(Records for the exercise)

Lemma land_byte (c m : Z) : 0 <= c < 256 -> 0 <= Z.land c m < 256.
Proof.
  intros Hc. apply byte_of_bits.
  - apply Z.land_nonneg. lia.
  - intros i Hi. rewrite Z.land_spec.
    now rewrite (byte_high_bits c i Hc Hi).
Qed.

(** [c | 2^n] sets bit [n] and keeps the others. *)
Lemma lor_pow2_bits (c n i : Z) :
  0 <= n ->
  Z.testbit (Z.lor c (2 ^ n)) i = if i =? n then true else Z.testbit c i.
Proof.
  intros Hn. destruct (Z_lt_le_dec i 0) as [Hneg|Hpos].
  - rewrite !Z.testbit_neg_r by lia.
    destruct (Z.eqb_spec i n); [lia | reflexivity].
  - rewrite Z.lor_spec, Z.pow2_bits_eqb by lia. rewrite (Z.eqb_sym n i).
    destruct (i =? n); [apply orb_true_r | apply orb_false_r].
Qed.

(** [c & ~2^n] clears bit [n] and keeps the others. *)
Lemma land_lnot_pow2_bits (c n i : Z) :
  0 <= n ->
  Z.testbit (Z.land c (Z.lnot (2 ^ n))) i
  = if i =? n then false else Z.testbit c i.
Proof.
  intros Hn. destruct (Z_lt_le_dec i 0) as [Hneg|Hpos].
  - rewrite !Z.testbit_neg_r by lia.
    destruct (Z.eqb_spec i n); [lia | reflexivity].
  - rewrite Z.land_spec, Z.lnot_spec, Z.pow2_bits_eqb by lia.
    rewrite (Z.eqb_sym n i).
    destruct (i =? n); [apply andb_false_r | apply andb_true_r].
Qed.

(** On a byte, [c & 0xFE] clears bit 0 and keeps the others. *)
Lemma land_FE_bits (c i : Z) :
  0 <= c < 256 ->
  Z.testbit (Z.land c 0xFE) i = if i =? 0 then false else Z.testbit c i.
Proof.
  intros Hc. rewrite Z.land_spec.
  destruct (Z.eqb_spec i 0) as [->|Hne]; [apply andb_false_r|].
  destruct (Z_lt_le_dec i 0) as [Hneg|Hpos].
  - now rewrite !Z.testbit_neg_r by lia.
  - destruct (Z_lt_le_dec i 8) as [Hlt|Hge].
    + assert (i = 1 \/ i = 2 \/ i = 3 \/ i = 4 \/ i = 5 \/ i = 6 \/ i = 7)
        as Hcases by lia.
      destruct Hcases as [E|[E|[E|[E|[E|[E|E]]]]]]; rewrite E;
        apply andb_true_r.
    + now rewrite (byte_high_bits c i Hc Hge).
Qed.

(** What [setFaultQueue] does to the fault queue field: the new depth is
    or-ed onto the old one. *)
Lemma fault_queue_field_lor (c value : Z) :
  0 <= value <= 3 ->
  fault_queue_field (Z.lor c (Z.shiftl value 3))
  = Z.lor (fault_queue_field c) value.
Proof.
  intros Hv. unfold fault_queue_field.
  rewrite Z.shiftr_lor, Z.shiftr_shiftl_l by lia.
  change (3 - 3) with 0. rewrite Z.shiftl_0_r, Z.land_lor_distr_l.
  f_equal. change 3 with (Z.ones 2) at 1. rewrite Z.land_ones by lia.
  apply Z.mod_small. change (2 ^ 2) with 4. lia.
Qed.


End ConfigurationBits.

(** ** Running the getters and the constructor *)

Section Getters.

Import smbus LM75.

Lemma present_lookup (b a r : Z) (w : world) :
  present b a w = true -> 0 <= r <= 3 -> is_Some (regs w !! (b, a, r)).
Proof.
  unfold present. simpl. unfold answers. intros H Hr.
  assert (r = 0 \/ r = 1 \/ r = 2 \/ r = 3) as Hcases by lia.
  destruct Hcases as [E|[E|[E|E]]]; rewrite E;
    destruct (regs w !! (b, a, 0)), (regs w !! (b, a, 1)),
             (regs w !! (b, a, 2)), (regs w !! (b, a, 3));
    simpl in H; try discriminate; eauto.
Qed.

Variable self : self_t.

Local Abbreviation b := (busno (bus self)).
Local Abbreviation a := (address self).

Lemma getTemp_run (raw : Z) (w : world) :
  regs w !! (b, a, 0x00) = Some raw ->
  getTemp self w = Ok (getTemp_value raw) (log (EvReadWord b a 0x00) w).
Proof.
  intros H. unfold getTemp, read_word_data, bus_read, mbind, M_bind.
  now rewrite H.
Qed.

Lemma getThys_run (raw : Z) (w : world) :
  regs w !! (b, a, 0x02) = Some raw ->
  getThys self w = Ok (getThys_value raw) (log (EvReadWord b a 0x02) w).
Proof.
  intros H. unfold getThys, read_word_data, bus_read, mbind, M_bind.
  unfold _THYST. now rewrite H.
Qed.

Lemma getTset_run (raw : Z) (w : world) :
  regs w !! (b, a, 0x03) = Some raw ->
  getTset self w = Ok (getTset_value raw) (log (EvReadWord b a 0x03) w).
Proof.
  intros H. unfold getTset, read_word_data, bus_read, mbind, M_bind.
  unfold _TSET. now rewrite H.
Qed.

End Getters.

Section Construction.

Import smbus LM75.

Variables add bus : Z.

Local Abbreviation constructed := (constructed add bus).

(End Records for the exercise)
(Records for the exercise)

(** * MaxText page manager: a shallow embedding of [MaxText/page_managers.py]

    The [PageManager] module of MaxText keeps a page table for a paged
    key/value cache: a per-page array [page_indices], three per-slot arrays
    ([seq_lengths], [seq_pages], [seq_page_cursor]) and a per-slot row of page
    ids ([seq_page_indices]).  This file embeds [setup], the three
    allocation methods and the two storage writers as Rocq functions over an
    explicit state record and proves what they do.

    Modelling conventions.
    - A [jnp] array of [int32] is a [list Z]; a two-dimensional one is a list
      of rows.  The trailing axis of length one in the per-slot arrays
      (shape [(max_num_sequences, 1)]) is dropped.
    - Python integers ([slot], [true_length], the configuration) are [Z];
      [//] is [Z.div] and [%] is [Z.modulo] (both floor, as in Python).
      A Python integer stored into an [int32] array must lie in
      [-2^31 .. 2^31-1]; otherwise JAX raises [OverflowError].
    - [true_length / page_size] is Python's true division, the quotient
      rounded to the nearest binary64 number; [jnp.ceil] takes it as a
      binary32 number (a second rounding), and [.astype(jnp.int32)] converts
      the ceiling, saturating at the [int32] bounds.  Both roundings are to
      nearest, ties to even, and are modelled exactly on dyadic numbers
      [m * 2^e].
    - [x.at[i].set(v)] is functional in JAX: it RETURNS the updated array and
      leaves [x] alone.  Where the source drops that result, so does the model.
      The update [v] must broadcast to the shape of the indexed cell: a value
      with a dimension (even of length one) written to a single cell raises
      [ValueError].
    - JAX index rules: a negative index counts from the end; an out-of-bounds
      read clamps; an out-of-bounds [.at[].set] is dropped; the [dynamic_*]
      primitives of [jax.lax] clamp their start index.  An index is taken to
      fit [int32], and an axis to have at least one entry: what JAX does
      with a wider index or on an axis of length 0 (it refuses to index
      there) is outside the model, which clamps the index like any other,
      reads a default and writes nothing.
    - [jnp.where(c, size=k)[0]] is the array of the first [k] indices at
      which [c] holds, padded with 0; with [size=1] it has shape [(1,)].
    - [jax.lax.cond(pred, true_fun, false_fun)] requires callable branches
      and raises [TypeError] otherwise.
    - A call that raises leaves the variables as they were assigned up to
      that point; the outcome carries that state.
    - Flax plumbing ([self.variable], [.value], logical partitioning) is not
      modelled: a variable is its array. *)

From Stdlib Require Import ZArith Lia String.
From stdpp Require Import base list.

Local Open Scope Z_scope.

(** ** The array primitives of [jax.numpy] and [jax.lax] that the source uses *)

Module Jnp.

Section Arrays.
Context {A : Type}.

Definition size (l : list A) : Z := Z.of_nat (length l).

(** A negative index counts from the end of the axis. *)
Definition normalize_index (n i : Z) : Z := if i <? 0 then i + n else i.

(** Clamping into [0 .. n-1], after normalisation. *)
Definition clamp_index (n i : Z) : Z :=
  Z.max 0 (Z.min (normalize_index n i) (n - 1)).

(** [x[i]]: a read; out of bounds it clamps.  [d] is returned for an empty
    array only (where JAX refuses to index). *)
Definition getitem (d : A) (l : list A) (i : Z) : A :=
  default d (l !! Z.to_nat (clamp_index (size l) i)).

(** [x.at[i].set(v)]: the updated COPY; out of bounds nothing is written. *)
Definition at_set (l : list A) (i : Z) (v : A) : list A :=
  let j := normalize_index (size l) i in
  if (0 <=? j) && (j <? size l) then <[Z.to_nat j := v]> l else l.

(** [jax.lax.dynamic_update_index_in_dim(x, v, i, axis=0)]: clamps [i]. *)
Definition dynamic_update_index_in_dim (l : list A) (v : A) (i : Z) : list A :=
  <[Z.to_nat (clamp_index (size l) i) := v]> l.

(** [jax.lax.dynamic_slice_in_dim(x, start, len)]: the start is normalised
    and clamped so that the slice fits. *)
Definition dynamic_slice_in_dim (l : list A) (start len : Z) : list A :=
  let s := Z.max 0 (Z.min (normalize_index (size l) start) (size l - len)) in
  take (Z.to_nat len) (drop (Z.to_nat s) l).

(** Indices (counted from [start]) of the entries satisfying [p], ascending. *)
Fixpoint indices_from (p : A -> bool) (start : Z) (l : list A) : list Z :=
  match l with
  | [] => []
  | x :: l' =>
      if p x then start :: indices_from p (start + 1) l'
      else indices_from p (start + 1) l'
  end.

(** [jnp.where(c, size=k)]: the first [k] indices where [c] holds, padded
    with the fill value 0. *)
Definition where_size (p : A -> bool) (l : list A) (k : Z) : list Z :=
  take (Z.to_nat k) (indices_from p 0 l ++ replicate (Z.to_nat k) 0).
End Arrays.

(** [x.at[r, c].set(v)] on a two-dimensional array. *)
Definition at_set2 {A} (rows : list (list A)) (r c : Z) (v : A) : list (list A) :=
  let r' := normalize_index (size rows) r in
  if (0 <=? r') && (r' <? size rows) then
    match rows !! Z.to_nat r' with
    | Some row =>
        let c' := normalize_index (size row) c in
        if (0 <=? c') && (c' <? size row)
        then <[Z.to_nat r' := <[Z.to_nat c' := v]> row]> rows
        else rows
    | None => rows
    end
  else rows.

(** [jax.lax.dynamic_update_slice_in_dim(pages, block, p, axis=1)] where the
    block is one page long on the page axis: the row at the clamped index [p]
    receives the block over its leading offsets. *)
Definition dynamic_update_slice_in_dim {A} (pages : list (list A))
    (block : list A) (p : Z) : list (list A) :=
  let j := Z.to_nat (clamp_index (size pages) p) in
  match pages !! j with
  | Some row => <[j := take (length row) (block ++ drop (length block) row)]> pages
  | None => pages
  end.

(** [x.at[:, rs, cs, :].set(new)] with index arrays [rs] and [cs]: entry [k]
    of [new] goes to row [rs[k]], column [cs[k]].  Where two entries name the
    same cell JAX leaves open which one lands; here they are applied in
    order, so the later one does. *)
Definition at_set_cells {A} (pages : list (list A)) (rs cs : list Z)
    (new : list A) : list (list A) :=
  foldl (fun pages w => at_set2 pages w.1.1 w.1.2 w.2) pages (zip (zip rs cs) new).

(End Records for the exercise)

▸ **Your goal**: Filter the entries above down to the lines containing the word "others".

▸ **Solution for this exercise**:
(** [c | 2^n] sets bit [n] and keeps the others. *)
(** [c & ~2^n] clears bit [n] and keeps the others. *)
(** On a byte, [c & 0xFE] clears bit 0 and keeps the others. *)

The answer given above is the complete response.